● **Your task**
Repeat the stretch of entries below from the line with "machine: the invariant" through the line with "Abbreviation KERNEL_STACK_SIZE := 4096". Include both ends and add nothing.

Data provided START

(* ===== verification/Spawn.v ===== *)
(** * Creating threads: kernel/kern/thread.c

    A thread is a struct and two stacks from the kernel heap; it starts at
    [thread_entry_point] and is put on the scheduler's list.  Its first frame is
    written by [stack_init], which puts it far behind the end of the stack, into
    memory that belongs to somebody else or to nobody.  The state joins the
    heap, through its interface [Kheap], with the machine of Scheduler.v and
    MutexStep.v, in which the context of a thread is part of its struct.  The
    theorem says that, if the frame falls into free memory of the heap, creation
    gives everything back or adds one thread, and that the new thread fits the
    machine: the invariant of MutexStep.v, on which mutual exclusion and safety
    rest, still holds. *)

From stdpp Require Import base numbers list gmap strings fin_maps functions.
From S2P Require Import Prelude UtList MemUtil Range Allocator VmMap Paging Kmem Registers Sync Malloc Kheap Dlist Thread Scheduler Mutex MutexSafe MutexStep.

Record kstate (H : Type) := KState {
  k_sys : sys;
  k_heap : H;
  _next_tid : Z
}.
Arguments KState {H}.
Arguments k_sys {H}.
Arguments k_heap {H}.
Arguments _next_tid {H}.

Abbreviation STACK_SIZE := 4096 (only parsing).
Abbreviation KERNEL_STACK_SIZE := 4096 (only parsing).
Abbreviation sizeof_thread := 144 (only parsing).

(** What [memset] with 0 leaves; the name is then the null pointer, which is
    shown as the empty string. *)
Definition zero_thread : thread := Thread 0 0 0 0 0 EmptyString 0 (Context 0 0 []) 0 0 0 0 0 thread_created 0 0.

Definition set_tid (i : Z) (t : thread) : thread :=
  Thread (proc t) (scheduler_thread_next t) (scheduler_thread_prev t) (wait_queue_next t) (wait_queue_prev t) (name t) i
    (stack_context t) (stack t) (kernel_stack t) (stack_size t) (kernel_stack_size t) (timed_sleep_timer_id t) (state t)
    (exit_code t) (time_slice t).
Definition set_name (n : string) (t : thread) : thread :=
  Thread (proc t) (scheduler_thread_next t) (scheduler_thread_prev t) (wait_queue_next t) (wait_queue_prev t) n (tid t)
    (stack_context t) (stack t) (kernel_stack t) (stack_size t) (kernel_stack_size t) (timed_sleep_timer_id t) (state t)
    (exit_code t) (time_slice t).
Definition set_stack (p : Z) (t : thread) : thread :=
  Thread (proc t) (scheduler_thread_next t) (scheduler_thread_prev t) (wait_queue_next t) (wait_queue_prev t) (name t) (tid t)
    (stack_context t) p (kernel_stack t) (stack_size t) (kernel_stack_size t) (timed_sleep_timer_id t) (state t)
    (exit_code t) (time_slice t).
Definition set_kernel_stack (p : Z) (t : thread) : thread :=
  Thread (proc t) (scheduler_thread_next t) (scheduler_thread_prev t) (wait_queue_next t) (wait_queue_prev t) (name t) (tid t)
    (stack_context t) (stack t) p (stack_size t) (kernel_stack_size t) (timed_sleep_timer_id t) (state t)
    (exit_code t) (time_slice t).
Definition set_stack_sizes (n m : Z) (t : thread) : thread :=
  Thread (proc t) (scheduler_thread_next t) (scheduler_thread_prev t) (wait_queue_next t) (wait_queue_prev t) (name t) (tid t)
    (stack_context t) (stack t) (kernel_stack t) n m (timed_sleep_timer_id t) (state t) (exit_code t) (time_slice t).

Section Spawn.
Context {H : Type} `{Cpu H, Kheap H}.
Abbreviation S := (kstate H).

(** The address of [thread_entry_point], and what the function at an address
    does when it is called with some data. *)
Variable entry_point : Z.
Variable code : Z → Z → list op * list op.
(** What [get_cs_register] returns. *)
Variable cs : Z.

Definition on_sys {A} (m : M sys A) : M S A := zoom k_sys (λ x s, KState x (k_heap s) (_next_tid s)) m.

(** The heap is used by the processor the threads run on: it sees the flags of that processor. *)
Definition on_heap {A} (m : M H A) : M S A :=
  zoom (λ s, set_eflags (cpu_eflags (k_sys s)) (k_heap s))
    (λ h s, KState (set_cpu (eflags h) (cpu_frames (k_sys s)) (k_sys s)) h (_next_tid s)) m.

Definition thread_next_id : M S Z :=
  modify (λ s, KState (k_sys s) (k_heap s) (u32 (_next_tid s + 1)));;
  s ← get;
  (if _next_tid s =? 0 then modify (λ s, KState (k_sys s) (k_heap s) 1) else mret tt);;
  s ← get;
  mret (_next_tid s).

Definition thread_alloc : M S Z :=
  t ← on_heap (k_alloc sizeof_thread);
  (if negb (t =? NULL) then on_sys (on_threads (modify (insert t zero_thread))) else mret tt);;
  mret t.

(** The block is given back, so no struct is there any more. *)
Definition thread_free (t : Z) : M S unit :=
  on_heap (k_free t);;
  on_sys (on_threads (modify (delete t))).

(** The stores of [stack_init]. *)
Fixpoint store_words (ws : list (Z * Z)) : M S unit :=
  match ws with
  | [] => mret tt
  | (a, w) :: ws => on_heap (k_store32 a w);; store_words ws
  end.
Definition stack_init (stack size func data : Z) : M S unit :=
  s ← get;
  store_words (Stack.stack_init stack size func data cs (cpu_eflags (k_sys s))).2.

Data provided END

● **Answer box**
    machine: the invariant of MutexStep.v, on which mutual exclusion and safety
    rest, still holds. *)

From stdpp Require Import base numbers list gmap strings fin_maps functions.
From S2P Require Import Prelude UtList MemUtil Range Allocator VmMap Paging Kmem Registers Sync Malloc Kheap Dlist Thread Scheduler Mutex MutexSafe MutexStep.

Record kstate (H : Type) := KState {
  k_sys : sys;
  k_heap : H;
  _next_tid : Z
}.
Arguments KState {H}.
Arguments k_sys {H}.
Arguments k_heap {H}.
Arguments _next_tid {H}.

Abbreviation STACK_SIZE := 4096 (only parsing).
Abbreviation KERNEL_STACK_SIZE := 4096 (only parsing).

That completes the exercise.